#### [Instructions to follow]
Look through the entries and count each line that includes the string "else". Reply with the number alone.

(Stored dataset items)
● ● ● ●
(* ===== verification/Submit.v ===== *)
(** * Submit: sending transactions through Jito and staked RPC nodes

    Models packages/sdk/src/submit/jito.ts and staked.ts and packages/sdk/src/jito:
    client.ts and tip.ts.  [fetch] and the fallback's [sendRawTransaction] are
    operations of the outside world; the serialisation of transactions, base58 and
    base64 and the compute-budget instructions of web3.js are parameters.  A request
    body is the JSON value it is the text of.  Amounts are exact rationals; a tip
    that is not finite is [None]. *)

From Stdlib Require Import ZArith QArith Qround Ascii.
From stdpp Require Import base list strings.
From S2P Require Import Prelude Effects Json Zod.

Open Scope Z_scope.
Open Scope saep_scope.

(** ** Reading JSON values as JavaScript does *)

(** [v.key]: [undefined] is [None]; [null] and [undefined] throw. *)
Definition js_get (key : string) (v : option json) : result (option json) :=
  match v with
  | None => Throw ("Cannot read properties of undefined (reading '" +:+ key +:+ "')")
  | Some J_null => Throw ("Cannot read properties of null (reading '" +:+ key +:+ "')")
  | Some (J_obj fs) => Ok (member key fs)
  | Some _ => Ok None
  end.

Definition js_truthy (v : option json) : bool :=
  match v with
  | None | Some J_null => false
  | Some (J_bool b) => b
  | Some (J_num q) => negb (Qeq_bool q 0)
  | Some (J_str s) => negb (String.eqb s "")
  | Some (J_arr _) | Some (J_obj _) => true
  end.

(** [v ?? d] *)
Definition js_or (v : option json) (d : json) : json :=
  match v with
  | None | Some J_null => d
  | Some x => x
  end.

(** [v?.[0]] *)
Definition js_first (v : option json) : option json :=
  match v with
  | Some (J_arr (x :: _)) => Some x
  | Some (J_str (String c _)) => Some (J_str (String c ""))
  | _ => None
  end.

(** ** The network *)

Record http_request := { rq_url : string; rq_headers : list (string * string); rq_body : json }.

Record http_response := { status : Z; res_text : result string; res_json : result json }.

Definition res_ok (r : http_response) : bool := (200 <=? status r) && (status r <? 300).

(** A JSON-RPC call. *)
Definition json_rpc (id : json) (method : string) (params : list json) : json :=
  J_obj [("jsonrpc", J_str "2.0"); ("id", id); ("method", J_str method); ("params", J_arr params)]%string.

(** ** jito.ts: tips *)

Definition clampTipLamports (tipLamports : option Q) (floor cap : Q) (paymentAmount paymentPct : option Q) : Z :=
  let tip := match tipLamports with Some q => if q_ltb q 0 then 0%Q else q | None => 0%Q end in
  let floor := Z.max 0 (Qfloor floor) in
  let capAbs := Z.max floor (Qfloor cap) in
  let payCap := match paymentAmount, paymentPct with
                | Some a, Some p => if q_ltb 0 a && q_ltb 0 p then Qfloor (a * p) else capAbs
                | _, _ => capAbs
                end in
  let effectiveCap := Z.min capAbs payCap in
  Z.min (Z.max (Qceiling tip) floor) (Z.max effectiveCap floor).

(** tip.ts *)
Definition TIP_FLOOR_LAMPORTS : Z := 1000.
Definition TIP_HEADROOM : Q := 12 # 10.
Definition TIP_CAP_BPS : Z := 100.

Definition JITO_TIP_ACCOUNTS : list string :=
  ["96gYZGLnJYVFmbjzopPSU6QiEV5fGqZNyN9nmNhvrZU5"; "HFqU5x63VTqvQss8hp11i4bPuAqfr4XCBQNGLDn7PkJE";
   "Cw8CFyM9FkoMi7K7Crf6HNQqf4uEMzpKw6QNghXLvLkY"; "ADaUMid9yfUytqMBgopwjb2DTLSLGSMBSVGaDBS9kmMP";
   "DfXygSm4jCyNCybVYYK6DwvWqjKee8pbDmJGcLWNDXjh"; "ADuUkR4vqLUMWXxW9gh6D6L8pMSawimctcNZ5pGwDcEt";
   "DttWaMuVvTiduZRnguLF7jNxTgiMBZ1hyAumKUiL6d33"; "3AVi9Tg9Uo68tJfuvoKvqKNWKkC5wPdSSdeBnizKZ6jT"]%string.

(** [Math.random()] is a rational from 0 inclusive to 1 exclusive. *)
Definition pickTipAccount (random : Q) : option string := JITO_TIP_ACCOUNTS !! Z.to_nat (Qfloor (random * 8)).

(** A missing or zero [recentTipLamports] is falsy. *)
Definition computeTip (recentTipLamports : option Q) (taskPaymentLamports : option Z) : Z :=
  let base := match recentTipLamports with
              | Some q => if Qeq_bool q 0 then TIP_FLOOR_LAMPORTS else Qceiling (q * TIP_HEADROOM)
              | None => TIP_FLOOR_LAMPORTS
              end in
  let tip := Z.max base TIP_FLOOR_LAMPORTS in
  match taskPaymentLamports with
  | Some p => Z.min tip (Z.max (Qfloor (inject_Z (p * TIP_CAP_BPS) / 10000)) TIP_FLOOR_LAMPORTS)
  | None => tip
  end.

(** ** staked.ts: priority fees *)

Definition clampPriorityFee (estimate : Q) (floor cap : option Q) : Z :=
  let value := Z.max 0 (Qceiling estimate) in
  let value := match floor with Some f => Z.max value (Qceiling f) | None => value end in
  match cap with Some c => Z.min value (Qfloor c) | None => value end.

Record instruction := { programId : string; data : list Z }.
● ● ● ●
#### [Exercise output]
3